START Source material
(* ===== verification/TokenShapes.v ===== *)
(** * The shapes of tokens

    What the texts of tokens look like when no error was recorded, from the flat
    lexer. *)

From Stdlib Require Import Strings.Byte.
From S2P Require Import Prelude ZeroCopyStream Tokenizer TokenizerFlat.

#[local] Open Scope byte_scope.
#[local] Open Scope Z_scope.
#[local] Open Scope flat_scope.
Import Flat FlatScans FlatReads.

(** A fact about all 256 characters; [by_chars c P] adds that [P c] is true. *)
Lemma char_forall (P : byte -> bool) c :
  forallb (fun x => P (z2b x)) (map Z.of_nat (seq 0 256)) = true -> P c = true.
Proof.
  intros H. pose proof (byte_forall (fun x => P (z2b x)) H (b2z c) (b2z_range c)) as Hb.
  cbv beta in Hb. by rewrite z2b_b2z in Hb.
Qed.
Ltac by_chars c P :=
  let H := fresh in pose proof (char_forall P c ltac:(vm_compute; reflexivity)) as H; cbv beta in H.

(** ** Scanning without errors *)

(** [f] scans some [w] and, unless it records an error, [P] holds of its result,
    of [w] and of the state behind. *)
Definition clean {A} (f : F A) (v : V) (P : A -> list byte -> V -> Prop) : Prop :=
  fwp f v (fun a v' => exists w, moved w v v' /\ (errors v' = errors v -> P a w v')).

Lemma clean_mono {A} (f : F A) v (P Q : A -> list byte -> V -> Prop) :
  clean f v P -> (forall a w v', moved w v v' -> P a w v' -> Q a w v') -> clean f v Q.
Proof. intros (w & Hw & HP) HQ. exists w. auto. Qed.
END Source material
START Source material
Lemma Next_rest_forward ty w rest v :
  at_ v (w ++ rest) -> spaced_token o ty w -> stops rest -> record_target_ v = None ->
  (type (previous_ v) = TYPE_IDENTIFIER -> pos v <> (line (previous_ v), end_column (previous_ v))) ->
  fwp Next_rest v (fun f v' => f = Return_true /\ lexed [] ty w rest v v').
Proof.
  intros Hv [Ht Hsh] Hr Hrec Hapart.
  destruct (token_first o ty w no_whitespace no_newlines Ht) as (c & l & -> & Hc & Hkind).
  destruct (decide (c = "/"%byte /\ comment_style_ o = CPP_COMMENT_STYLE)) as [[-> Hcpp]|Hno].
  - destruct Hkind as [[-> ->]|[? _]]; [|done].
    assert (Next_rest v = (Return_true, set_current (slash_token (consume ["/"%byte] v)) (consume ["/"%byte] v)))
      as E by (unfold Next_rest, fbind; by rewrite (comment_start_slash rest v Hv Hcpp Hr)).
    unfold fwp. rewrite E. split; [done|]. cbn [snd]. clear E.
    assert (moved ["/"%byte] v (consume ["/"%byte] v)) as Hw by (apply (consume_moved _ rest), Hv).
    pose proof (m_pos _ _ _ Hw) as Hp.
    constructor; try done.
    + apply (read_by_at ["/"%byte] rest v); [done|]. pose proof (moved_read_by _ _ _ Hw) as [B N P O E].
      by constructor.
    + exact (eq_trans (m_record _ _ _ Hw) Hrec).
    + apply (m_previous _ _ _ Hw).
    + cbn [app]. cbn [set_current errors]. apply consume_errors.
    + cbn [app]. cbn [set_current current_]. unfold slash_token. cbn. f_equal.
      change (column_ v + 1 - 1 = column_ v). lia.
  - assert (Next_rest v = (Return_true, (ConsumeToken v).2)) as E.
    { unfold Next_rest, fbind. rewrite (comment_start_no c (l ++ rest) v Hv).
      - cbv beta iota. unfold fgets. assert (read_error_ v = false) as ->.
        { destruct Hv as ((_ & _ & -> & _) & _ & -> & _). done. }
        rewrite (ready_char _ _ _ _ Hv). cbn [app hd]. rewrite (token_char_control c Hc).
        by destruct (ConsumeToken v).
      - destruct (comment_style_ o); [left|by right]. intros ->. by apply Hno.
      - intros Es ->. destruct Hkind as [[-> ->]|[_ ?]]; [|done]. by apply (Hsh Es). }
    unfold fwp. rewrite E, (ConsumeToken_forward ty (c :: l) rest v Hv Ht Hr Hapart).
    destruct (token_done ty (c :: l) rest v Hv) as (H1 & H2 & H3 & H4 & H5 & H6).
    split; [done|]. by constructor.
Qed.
END Source material
# [Problem requirements]
Every line above that holds the string "constructor" should be copied out.

# [Written solution]
    constructor; try done.
      by constructor.
    split; [done|]. by constructor.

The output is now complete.